Desde entonces, había estado practicando sus poderes de Reencarnación junto con la manipulación del tiempo.

Ahora se sentía segura.

Podía crear algo similar al alma de Maya.

La energía se acumuló alrededor de sus dedos.

Se arremolinó hasta formar una masa brillante que palpitaba cada pocos segundos.

Zhu Que entrecerró los ojos, sumida en una profunda concentración.

El sudor perlaba su frente mientras moldeaba cuidadosamente la energía.

Lentamente, comenzó a transformarse.

Surgieron rasgos.

Extremidades.

Un rostro.

Un bebé.

Sostuvo al recién nacido en brazos, examinando su obra.

Entonces frunció el ceño.

El bebé empezó a fallar: su forma parpadeaba y se desestabilizaba.

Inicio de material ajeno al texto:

(** X6. With the built-in registry, or one that differs from it in values
    only, the coverage validator reports the overall check always, the
    critical-path check only when some file name contains one of the critical
    paths, and the service-layer check only when some file is a service file;
    the value of the overall check is [lineCoverage * 100] (0 when the key is
    missing), the value of the two others is the mean of [lineCoverage * 100]
    over the files they select; each check passes exactly when its value is
    at least its threshold. *)
Theorem validate_test_coverage_checks
    (format_fixed : nat -> Q -> string) (format_value : Q -> string)
    (th : gmap string QualityThreshold) (coverage_data : CoverageData) :
  same_gates th ->
  exists rs,
    validate_test_coverage format_fixed format_value th coverage_data = Returned rs
    /\ map check_name rs
       = "Overall Test Coverage"
         :: match More.selected_files is_critical_path_file coverage_data with
            | [] => []
            | _ :: _ => ["Critical Path Coverage"]
            end
         ++ match More.selected_files is_service_file coverage_data with
            | [] => []
            | _ :: _ => ["Service Layer Coverage"]
            end
    /\ map actual_value rs
       = Some (default 0 (lineCoverage coverage_data) * 100)
         :: match More.selected_files is_critical_path_file coverage_data with
            | [] => []
            | _ :: _ => [Some (More.mean_percentage is_critical_path_file coverage_data)]
            end
         ++ match More.selected_files is_service_file coverage_data with
            | [] => []
            | _ :: _ => [Some (More.mean_percentage is_service_file coverage_data)]
            end
    /\ Forall
         (fun r =>
            exists a v,
              actual_value r = Some a /\ threshold_value r = Some v
              /\ passed r = PyNum.geb a v)
         rs.
Proof.
  intros Hsame.
  use_gate th Hsame "overall_test_coverage" t1.
  use_gate th Hsame "critical_path_coverage" t2.
  use_gate th Hsame "service_layer_coverage" t3.
  unfold validate_test_coverage. rewrite Gt1. simpl exc_bind.
  rewrite !accumulate_file_coverage_closed. unfold More.mean_percentage.
  destruct (More.selected_files is_critical_path_file coverage_data) as [|c cs];
    destruct (More.selected_files is_service_file coverage_data) as [|s ss];
    cbn [List.length Nat.ltb Nat.leb]; rewrite ?Gt2, ?Gt3; simpl exc_bind;
    eexists; (split; [reflexivity|]); cbn [app map check_name actual_value];
    rewrite ?Nt1, ?Nt2, ?Nt3;
    (split; [reflexivity|]); (split; [reflexivity|]);
    repeat apply List.Forall_cons; try apply List.Forall_nil;
    do 2 eexists; repeat split.
Qed.

Lemma validate_test_coverage_checks_witness :
  exists rs,
    validate_test_coverage Sample.no_format_fixed Sample.no_format_value
      _initialize_thresholds Sample.coverage_85 = Returned rs
    /\ map check_name rs = ["Overall Test Coverage"; "Critical Path Coverage";
                            "Service Layer Coverage"].
Proof.
  destruct (validate_test_coverage_checks Sample.no_format_fixed Sample.no_format_value
              _initialize_thresholds Sample.coverage_85 same_gates_initial)
    as (rs & Hrs & Hnames & _).
  exists rs. split; [exact Hrs|]. exact Hnames.
Defined.

(** X7. The mean the coverage validator takes over the files it selects lies
    within the bounds of the files' own percentages: between 0 and 100 when
    every selected file has a [lineCoverage] between 0 and 1. *)
Theorem mean_percentage_bounds (selected : string -> bool)
    (coverage_data : CoverageData) :
  More.selected_files selected coverage_data <> [] ->
  (forall f, In f (More.selected_files selected coverage_data) ->
     0 <= default 0 (file_lineCoverage f) <= 1) ->
  fst (accumulate_file_coverage selected coverage_data)
  / of_nat (snd (accumulate_file_coverage selected coverage_data))
  = More.mean_percentage selected coverage_data
  /\ 0 <= More.mean_percentage selected coverage_data <= 100.
Proof.
  intros Hne Hall. rewrite accumulate_file_coverage_closed. split; [reflexivity|].
  unfold More.mean_percentage.
  rewrite <- (List.length_map More.file_percentage).
  apply mean_bounds.
  - destruct (More.selected_files selected coverage_data); [contradiction | discriminate].
  - apply List.Forall_forall. intros x Hx. apply List.in_map_iff in Hx.
    destruct Hx as (f & <- & Hf). unfold More.file_percentage.
    specialize (Hall f Hf). lra.
Qed.

Lemma mean_percentage_bounds_witness :
  0 <= More.mean_percentage is_service_file Sample.coverage_85 <= 100.
Proof.
  apply (mean_percentage_bounds is_service_file Sample.coverage_85).
  - vm_compute. discriminate.
  - intros f Hf. vm_compute in Hf. destruct Hf as [<-|[]].
    vm_compute. split; discriminate.
Defined.

(** ** Enforcer: the comprehensive run on real test runs *)

Lemma critical_failed_of_app (l1 l2 : list QualityResult) :
  critical_failed_of (l1 ++ l2) = critical_failed_of l1 ++ critical_failed_of l2.
Proof. unfold critical_failed_of. apply List.filter_app. Qed.

Lemma all_passed_no_critical_failure (rs : list QualityResult) :
  MoreEnforcer.all_passed rs -> critical_failed_of rs = [].
Proof.
  intros H. induction rs as [|r rs IH]; [reflexivity|].
  unfold critical_failed_of in *. simpl.
  rewrite (H r (or_introl eq_refl)). simpl. apply IH. intros x Hx. apply H. now right.
Qed.

(** For results whose failures are all CRITICAL, no critical failure means
    that all passed. *)
Lemma no_critical_failure_all_passed (rs : list QualityResult) :
  Forall (fun r => severity r = if passed r then "INFO" else "CRITICAL") rs ->
  critical_failed_of rs = [] -> MoreEnforcer.all_passed rs.
Proof.
  intros Hsev. induction Hsev as [|r rs Hr _ IH]; intros Hnone x Hx; [destruct Hx|].
  unfold critical_failed_of in Hnone. simpl in Hnone. unfold is_severity in Hnone.
  destruct (passed r) eqn:Hp; simpl in Hnone.
  - destruct Hx as [<-|Hx]; [exact Hp | now apply IH].
  - rewrite Hr in Hnone. simpl in Hnone. discriminate.
Qed.

Section EnforcerRunFacts.

Variable format_fixed : nat -> Q -> string.
Variable format_value : Q -> string.

Lemma strict_registry_values :
  exists th,
    apply_strict_mode _initialize_thresholds = Returned th
    /\ value <$> th !! "max_test_execution_time" = Some 30
    /\ value <$> th !! "max_individual_test_time" = Some 30
    /\ value <$> th !! "memory_leak_threshold" = Some 0
    /\ value <$> th !! "critical_vulnerabilities" = Some 0
    /\ value <$> th !! "high_vulnerabilities" = Some 0
    /\ value <$> th !! "medium_vulnerabilities" = Some 2
    /\ value <$> th !! "security_test_coverage" = Some 95.
Proof. eexists. split; [reflexivity|]. vm_compute. repeat split. Qed.

Lemma enforcer_registry_values (strict : bool) (th : gmap string QualityThreshold) :
  MoreEnforcer.enforcer_registry strict = Returned th ->
  same_gates th
  /\ value <$> th !! "max_test_execution_time"
     = Some (MoreEnforcer.execution_time_limit strict)
  /\ value <$> th !! "max_individual_test_time" = Some 30
  /\ value <$> th !! "memory_leak_threshold" = Some 0
  /\ value <$> th !! "critical_vulnerabilities" = Some 0
  /\ value <$> th !! "high_vulnerabilities" = Some 0
  /\ value <$> th !! "medium_vulnerabilities" = Some 2
  /\ value <$> th !! "security_test_coverage" = Some 95.
Proof.
  unfold MoreEnforcer.enforcer_registry, MoreEnforcer.execution_time_limit.
  intros H. destruct strict.
  - destruct (apply_strict_mode_same_gates _ same_gates_initial) as (th1 & E1 & Hs).
    destruct strict_registry_values as (th2 & E2 & Hv).
    rewrite E1 in H. injection H as <-.
    rewrite E1 in E2. injection E2 as <-.
    split; [exact Hs | exact Hv].
  - injection H as <-. split; [apply same_gates_initial|].
    vm_compute. repeat split.
Qed.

Partes de él aparecían y desaparecían de la existencia.

«Un fracaso», pensó.

Alzó la mano, preparándose para destruir la creación defectuosa…
Había desaparecido.

Parpadeó.

Maya ya estaba corriendo en círculos a su alrededor, con el bebé aferrado en sus brazos.

—¡Es un niño!

—exclamó con los ojos brillantes—.

¡Ahora tengo un hermanito!

Lo alzó, inspeccionando su rostro con asombro infantil.

—Mmm…, a partir de ahora, ¡te llamaré Cifrado!

De repente, se detuvo.

Se volvió hacia Zhu Que, y su expresión se ensombreció.

—Se…

se ha parado —dijo en voz baja.

Zhu Que se llevó una mano a la cara.

—Claro que ha muerto.

Esto es el espacio profundo, sin nada de aire.

De hecho, me sorprende que haya sobrevivido tanto tiempo.

Hizo un gesto displicente con la mano.

—Deshazte de él.

—¡Ah!

¡Se mueve otra vez!

Maya dio un respingo, casi dejando caer al bebé.

—¿Qué?

Los ojos de Zhu Que se abrieron de par en par.

Se acercó y miró al infante.

Efectivamente, se movía.

Su pequeño pecho subía y bajaba.

Sus ojos parpadeaban.

«Imposible», pensó.

Entonces volvió a morir.

Luego revivió.

Moría.

Revivía.

Moría.

Revivía.

Zhu Que tomó al bebé de los brazos de Maya y lo examinó de cerca.

«¿Qué es esto?».

Sondeó al infante con su energía.

«¿Es esto algún tipo de ley de inmortalidad?

Es algo similar a mi método de Reencarnación…».

Le dio la vuelta al bebé, estudiando cada aspecto de su existencia.

«Parece que, después de todo, no ha sido un completo fracaso».

Decidió quedarse con el bebé para investigarlo.